Bryophytes (mosses, liverworts and spleenworts)

Last Modified: 16-9-2019 22:08

Bryophytes are a class of non-vascular plants (plants that lack specialised vessels to transfer water and nutrients) that include mosses and liverworts. Over 1,000 species have been identified in New Zealand. Many bryophytes are small, and easily overlooked, however some can grow to reasonably large sizes. Instead of reproducing by seed, bryophytes reproduce with spores. Unlike vascular plants and animals, the dominant stage in the lifecycle of bryophytes is haploid; that is the organism only has one set of chromosomes instead of two sets. Bryophytes do not have roots, but may have rhyzoids which help attach them to the ground. Bryophytes are some of the first colonisers of bare ground.

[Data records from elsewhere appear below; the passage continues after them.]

Lemma demo_init_pages pgd satp vm : mmu_init demo_layout demo_vm = Some (pgd, satp, vm) -> ~ no_page (heap vm).
Proof.
  assert (E : (gives_page ∘ snd) <$> mmu_init demo_layout demo_vm = Some true) by (vm_compute; reflexivity).
  intros E'. rewrite E' in E. apply gives_page_ok. injection E as E. exact E.
Qed.

Lemma demo_map_pages pgd vm vm' : new_page demo_vm = Some (Some pgd, vm) ->
  map_pages_at pgd 0x1000 0x81001000 0x2000 (flags [PTE_V; PTE_R; PTE_U]) vm = Some vm' -> ~ no_page (heap vm').
Proof.
  assert (E : ('(p, vm) ← new_page demo_vm; pgd ← p;
    gives_page <$> map_pages_at pgd 0x1000 0x81001000 0x2000 (flags [PTE_V; PTE_R; PTE_U]) vm) = Some true) by (vm_compute; reflexivity).
  intros E1 E2. rewrite E1 in E. cbn [mbind option_bind] in E. rewrite E2 in E. apply gives_page_ok. injection E as E. exact E.
Qed.

#[local] Opaque heap0.

Lemma mmu_init_linear_witness :
  exists pgd vm', mmu_init demo_layout demo_vm = Some (pgd, MAKE_SATP (pgd ⊟ PAGE_OFFSET), vm') /\ tables_ok pgd vm' /\
    sv39 (mem vm') pgd 0xffffffc081000123 = Some (0x81000123, flags [PTE_V; PTE_R; PTE_X; PTE_A; PTE_G]) /\
    sv39 (mem vm') pgd 0xffffffc081004567 = Some (0x81004567, flags [PTE_V; PTE_R; PTE_W; PTE_A; PTE_D; PTE_G]) /\
    sv39 (mem vm') pgd 0xffffffc087000008 = Some (0x87000008, PROT_MMIO) /\
    sv39 (mem vm') pgd 0xffffffc010000005 = Some (0x10000005, PROT_MMIO) /\
    sv39 (mem vm') pgd 0xffffffc0c0000000 = None.
Proof.
  destruct (mmu_init_linear demo_layout demo_vm ∅ demo_layout_ok heap0_owns demo_page) as (pgd & vm' & E & Ht & Hm & _).
  pose proof (demo_init_pages _ _ _ E) as Hn. exists pgd, vm'. split; [exact E |]. split; [exact Ht |].
  assert (Hat : forall x, canonical x -> sv39 (mem vm') pgd x = (fun f => (x - PAGE_OFFSET, f)) <$> flags_in (kernel_ranges demo_layout) x).
  { intros x Hx. destruct (Hm x Hx) as [E' | [_ Hf]]; [exact E' | destruct (Hn Hf)]. }
  split_and!; (rewrite Hat by (right; lia); vm_compute; reflexivity).
Defined.

Lemma map_pages_at_translates_witness :
  exists pgd vm vm', new_page demo_vm = Some (Some pgd, vm) /\
    map_pages_at pgd 0x1000 0x81001000 0x2000 (flags [PTE_V; PTE_R; PTE_U]) vm = Some vm' /\
    sv39 (mem vm') pgd 0x2010 = Some (0x81002010, 19).
Proof.
  destruct (new_page_ok demo_vm ∅ heap0_owns) as [E | (pgd & vm0 & n & E & Ho0 & Hnew & Hn & Hd & H0 & He & Em)].
  { exfalso. assert (E' : is_Some ('(p, _) ← new_page demo_vm; p)) by (vm_compute; eexists; reflexivity).
    rewrite E in E'. destruct E' as [? E']. discriminate E'. }
  destruct (fresh_pgd_ok (mem demo_vm) pgd Hd H0 ltac:(lia)) as [Hok _]. rewrite <- Em in Hok.
  destruct (map_pages_at_translates pgd vm0 (<[pgd := (n, 1)]> ∅) {[ [] := pgd ]} 0x1000 0x81001000 0x2000 (flags [PTE_V; PTE_R; PTE_U]))
    as (vm' & T' & mm' & E' & _ & _ & _ & _ & _ & _ & _ & _ & Hin & _); [exact Ho0 | exact Hok | | lia | lia | by exists 1 | by exists 2 | rewrite PAGE_SIZE_val; lia |
      intros x Hx; left; lia | lia | by exists 0x81001 | rewrite PAGE_SIZE_val; lia | vm_compute; split; congruence | reflexivity | reflexivity |].
  { intros p q [<- <-]%lookup_singleton_Some. exists n, 1. rewrite lookup_insert_eq. split; [reflexivity | exact Hn]. }
  exists pgd, vm0, vm'. split; [exact E |]. split; [exact E' |].
  destruct (Hin 0x2010 ltac:(lia)) as [Hm | (_ & _ & Hno)]; [exact Hm | destruct (demo_map_pages _ _ _ E E' Hno)].
Defined.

In Marlborough, bryophytes can be found everywhere from urban to alpine environments. Moss in lawns is often regarded as undesirable, although it does not compete with grass, and is simply an indication of soil conditions that may be damp, shady, or acidic. On the other hand, the presence of bryophytes is a good indication of high water and air quality.  Bryophytes are tolerant to low light, so can be one of the dominant types of plants on forest floors and as epiphytes on trees. In the native forests of Marlborough including Mount Richmond Forest Park, the Marlborough Sounds, and the upper Wairau, many different species of mosses can be found on the forest floor. Even in harsh alpine environments such as the exposed Black Birch Range, mosses can be found amongst other alpine plants.